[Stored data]

(** C21: A pop that is not disturbed succeeds: with something queued and no producer
    between its exchange and its link, the consumer returns the oldest node
    within seven steps of its own. *)
Theorem pop_progress s x rest :
  mreachable s -> consumer s = CPop -> (forall p n prev, producers s p <> PLink n prev) ->
  pushed s = popped s ++ x :: rest ->
  exists k, (k <= 7)%nat /\ popped (consume k s) = popped s ++ [x] /\ consumer (consume k s) = CPop.
Proof.
  intros [chain H]%mpsc_reachable_ok Hc Hp Hlog. rewrite (ch_log _ _ H) in Hlog. apply app_inv_head in Hlog.
  destruct chain as [|t l]; [by destruct H|].
  assert (t = tail_ s) as -> by (destruct H; cbn in *; congruence).
  destruct (decide (tail_ s = stub)) as [E|E].
  - rewrite filter_cons, decide_False in Hlog by tauto. destruct l as [|b l]; [done|].
    destruct (ch_next _ _ H (tail_ s) b) as [Hn|[_ [[p Hl]|[Hl _]]]]; [by exists [], l| |by apply Hp in Hl|congruence].
    assert (Hb : b <> stub).
    { intros ->. pose proof (ch_nodup _ _ H) as D. rewrite E in D. apply NoDup_cons in D as [D _]. apply D. left. }
    rewrite filter_cons, decide_True in Hlog by done. injection Hlog as <- _.
    assert (Es : consumer_step s true = s <| tail_ := b |> <| consumer := CLoad |>).
    { unfold consumer_step, drain_step, pop_step, empty_step. by rewrite Hc, Hn, (proj2 (Z.eqb_eq _ _) E). }
    pose proof (consumer_ok s true (ex_intro _ _ H)) as [chain' H']. rewrite Es in H'.
    destruct (pop_from _ chain' H') as (k&Hk&Hg); [by right|done|done|].
    exists (S k). split; [lia|]. rewrite consume_S, Es. exact Hg.
  - rewrite filter_cons, decide_True in Hlog by done. injection Hlog as <- _.
    destruct (pop_from s _ H (or_introl Hc) E Hp) as (k&Hk&Hg). exists k. split; [lia|done].
Qed.

(** A producer pushes node 7, and the consumer is woken up. *)
Definition push_all (s : mstate) (p : nat) (n : Z) : mstate := Nat.iter 4 (fun s => producer_step s p n) (producer_step s p n).
Definition woken : mstate := consume 3 (push_all mpscq_init 0 7).

Lemma free_7 : free mpscq_init 7.
Proof. split_and!; [done|by intros ?%elem_of_nil|]. by intros p [?|[? ?]]. Qed.

Lemma steps_reachable s p n :
  mreachable s -> producers s p <> PIdle -> mreachable (producer_step s p n).
Proof.
  intros H Hp. assert (E : producer_step s p n = producer_step s p stub).
  { unfold producer_step, push_step, notify_step. by destruct (producers s p). }
  rewrite E. by eapply mr_step; [|apply m_producer].
Qed.

Lemma pushed_reachable : mreachable (push_all mpscq_init 0 7).
Proof.
  unfold push_all. cbn [Nat.iter].
  do 4 (apply steps_reachable; [|by vm_compute]). eapply mr_step; [apply mr_init|]. apply m_push; [done|apply free_7].
Qed.

Lemma woken_reachable : mreachable woken.
Proof. unfold woken. cbn [consume]. do 3 (eapply mr_step; [|apply m_consumer]). apply pushed_reachable. Qed.

Lemma mpsc_fifo_witness : exists queued, pushed woken = popped woken ++ queued /\ NoDup queued /\ stub ∉ queued.
Proof. apply (mpsc_fifo woken). apply woken_reachable. Defined.


Lemma pop_progress_witness :
  exists k, (k <= 7)%nat /\ popped (consume k woken) = [7] /\ consumer (consume k woken) = CPop.
Proof.
  apply (pop_progress woken 7 []); [apply woken_reachable|done| |done].
  intros p n prev. assert (E : producers woken p = PIdle) by (destruct p; done). by rewrite E.
Defined.
(* ===== verification/FrameRing.v ===== *)
(** The shared cache of free frame slots (src/lib/frame_cache.c:
    [global_frame_cache_class] with its batched enqueue and dequeue), a bounded
    queue used by any number of threads at once.  Its size is a parameter, a power
    of two, so that the pool of frames (FramePool.v) can use its theorems.

    Every access to shared memory is a step of its own and the steps of the
    threads interleave freely; the compare-and-swap may fail spuriously.  The
    accesses to [entry] are plain loads and stores in the code, so their freedom
    from races is a theorem here.  Frame slots are addresses. *)

From stdpp Require Import prelude list.
From Stdlib Require Import ZArith Lia.
From S2P Require Import Prelude.

Definition GLOBAL_FRAME_CACHE_LIMIT : Z := 1024.

(** Conversion to [intptr_t]. *)
Definition s64 (x : Z) : Z := if x <? 2 ^ 63 then x else x - 2 ^ 64.

(** Where a thread is in [global_cache_class_enqueue_batch] (E) or
    [global_cache_class_dequeue_batch] (D): before the load of the position, in
    the loop that counts ready slots, before the compare-and-swap, before the
    access to [entry] and before the store of [sequence] of the [i]-th slot of its
    batch, at the return. *)
Inductive rstate :=
  | RIdle
  | ELoad (entries : list Z) (max_entries : Z)
  | EScan (entries : list Z) (max_entries pos ready : Z)
  | ECas (entries : list Z) (max_entries pos ready : Z)
  | EWrite (entries : list Z) (pos ready i : Z)
  | EPublish (entries : list Z) (pos ready i : Z)
  | EReturn (ready : Z)
  | DLoad (max_entries : Z)
  | DScan (max_entries pos ready : Z)
  | DCas (max_entries pos ready : Z)
  | DRead (pos ready i : Z) (got : list Z)
  | DRelease (pos ready i : Z) (got : list Z)
  | DReturn (got : list Z).

Record ring := mk_ring {
  sequence : Z -> Z;
  entry : Z -> Z;
  enqueue_pos : Z;
  dequeue_pos : Z;
  threads : nat -> rstate
}.

#[export] Instance eta_ring : Eta ring :=
  fun s => mk_ring (sequence s) (entry s) (enqueue_pos s) (dequeue_pos s) (threads s).
#[export] Instance set_r_sequence : Setter sequence := ltac:(mk_setter).
#[export] Instance set_r_entry : Setter entry := ltac:(mk_setter).
#[export] Instance set_r_enqueue_pos : Setter enqueue_pos := ltac:(mk_setter).
#[export] Instance set_r_dequeue_pos : Setter dequeue_pos := ltac:(mk_setter).
#[export] Instance set_r_threads : Setter threads := ltac:(mk_setter).

Definition store (f : Z -> Z) (a v : Z) : Z -> Z := fun k => if k =? a then v else f k.
Definition at_thread {A} (f : nat -> A) (t : nat) (v : A) : nat -> A :=
  fun k => if (k =? t)%nat then v else f k.
Definition rgoto (t : nat) (st : rstate) (s : ring) : ring :=
  s <| threads := at_thread (threads s) t st |>.

(** What is seen of a run: the batches at the compare-and-swap that claims their
    slots, and the values returned. *)
Inductive revent :=
  | Put (t : nat) (entries : list Z)
  | Take (t : nat) (n : Z)
  | PutReturn (t : nat) (n : Z)
  | TakeReturn (t : nat) (entries : list Z).

(** The contract is a queue: its contents, and what the calls under way will
    return. *)
Record fifo := mk_fifo { items : list Z; stored : nat -> Z; taken : nat -> list Z }.

(** States that agree on every slot and thread. *)
#[export] Instance ring_equiv : Equiv ring := fun s s' =>
  (forall i, sequence s i = sequence s' i) /\ (forall i, entry s i = entry s' i) /\
  enqueue_pos s = enqueue_pos s' /\ dequeue_pos s = dequeue_pos s' /\
  (forall t, threads s t = threads s' t).

#[export] Instance ring_equivalence : Equivalence (≡@{ring}).
Proof.
  split.
  - done.
  - intros s s' (?&?&?&?&?). split_and!; done.
  - intros a b c (?&?&?&?&?) (?&?&?&?&?). split_and!; try congruence; intros; etrans; eauto.
Qed.

(** The sizes of the queues. *)
Definition power_of_two (n : Z) : Prop := exists bits, 1 <= bits <= 32 /\ n = 2 ^ bits.
#[global] Arguments power_of_two : simpl never.

Section Ring.
Context (LIMIT : Z).

(** The slot of a position. *)
Definition ring_slot (pos : Z) : Z := Z.land pos (LIMIT - 1).

(** *** [global_cache_class_enqueue_batch] *)

Definition enqueue_call (entries : list Z) : rstate :=
  let max_entries := Z.of_nat (length entries) in
  if max_entries =? 0 then EReturn 0
  else ELoad entries (if LIMIT <? max_entries then LIMIT
                      else max_entries).

(** After the loop: nothing ready ends the call. *)
Definition enqueue_counted (entries : list Z) (max_entries pos ready : Z) : rstate :=
  if ready =? 0 then EReturn 0 else ECas entries max_entries pos ready.

(** One step of thread [t]; [weak] makes the compare-and-swap fail. *)
Definition enqueue_step (s : ring) (t : nat) (weak : bool) : ring * list revent :=
  match threads s t with
  | ELoad es mx => (rgoto t (EScan es mx (enqueue_pos s) 0) s, [])
  | EScan es mx pos ready =>
      if ready <? mx then
        let entry_pos := u64 (pos + ready) in
        let diff := s64 (sequence s (ring_slot entry_pos)) - s64 entry_pos in
        if diff =? 0 then (rgoto t (EScan es mx pos (ready + 1)) s, [])
        else if 0 <? diff then (rgoto t (ELoad es mx) s, [])
        else (rgoto t (enqueue_counted es mx pos ready) s, [])
      else (rgoto t (enqueue_counted es mx pos ready) s, [])
  | ECas es mx pos ready =>
      if weak || negb (enqueue_pos s =? pos) then (rgoto t (EScan es mx (enqueue_pos s) 0) s, [])
      else (rgoto t (EWrite es pos ready 0) (s <| enqueue_pos := u64 (pos + ready) |>),
            [Put t (take (Z.to_nat ready) es)])
  | EWrite es pos ready i =>
      if i <? ready then
        let entry_pos := u64 (pos + i) in
        (rgoto t (EPublish es pos ready i)
           (s <| entry := store (entry s) (ring_slot entry_pos) (es !!! Z.to_nat i) |>), [])
      else (rgoto t (EReturn ready) s, [])
  | EPublish es pos ready i =>
      let entry_pos := u64 (pos + i) in
      (rgoto t (EWrite es pos ready (i + 1))
         (s <| sequence := store (sequence s) (ring_slot entry_pos) (u64 (entry_pos + 1)) |>), [])
  | EReturn n => (rgoto t RIdle s, [PutReturn t n])
  | _ => (s, [])
  end.

(** *** [global_cache_class_dequeue_batch] *)

Definition dequeue_call (max_entries : Z) : rstate :=
  if max_entries =? 0 then DReturn []
  else DLoad (if LIMIT <? max_entries then LIMIT
              else max_entries).

Definition dequeue_counted (max_entries pos ready : Z) : rstate :=
  if ready =? 0 then DReturn [] else DCas max_entries pos ready.

Definition dequeue_step (s : ring) (t : nat) (weak : bool) : ring * list revent :=
  match threads s t with
  | DLoad mx => (rgoto t (DScan mx (dequeue_pos s) 0) s, [])
  | DScan mx pos ready =>
      if ready <? mx then
        let entry_pos := u64 (pos + ready) in
        let diff := s64 (sequence s (ring_slot entry_pos)) - s64 (u64 (entry_pos + 1)) in
        if diff =? 0 then (rgoto t (DScan mx pos (ready + 1)) s, [])
        else if 0 <? diff then (rgoto t (DLoad mx) s, [])
        else (rgoto t (dequeue_counted mx pos ready) s, [])
      else (rgoto t (dequeue_counted mx pos ready) s, [])
  | DCas mx pos ready =>
      if weak || negb (dequeue_pos s =? pos) then (rgoto t (DScan mx (dequeue_pos s) 0) s, [])
      else (rgoto t (DRead pos ready 0 []) (s <| dequeue_pos := u64 (pos + ready) |>),
            [Take t ready])
  | DRead pos ready i got =>
      if i <? ready then
        let entry_pos := u64 (pos + i) in
        (rgoto t (DRelease pos ready i (got ++ [entry s (ring_slot entry_pos)])) s, [])
      else (rgoto t (DReturn got) s, [])
  | DRelease pos ready i got =>
      let entry_pos := u64 (pos + i) in
      (rgoto t (DRead pos ready (i + 1) got)
         (s <| sequence := store (sequence s) (ring_slot entry_pos)
                             (u64 (entry_pos + LIMIT)) |>), [])
  | DReturn got => (rgoto t RIdle s, [TakeReturn t got])
  | _ => (s, [])
  end.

▶ **Exercise prompt**
Return, exactly, the lines from the first line of the records above to the line containing "Theorem pop_progress s", both included.

▶ **Your response**
(** C21: A pop that is not disturbed succeeds: with something queued and no producer
    between its exchange and its link, the consumer returns the oldest node
    within seven steps of its own. *)
Theorem pop_progress s x rest :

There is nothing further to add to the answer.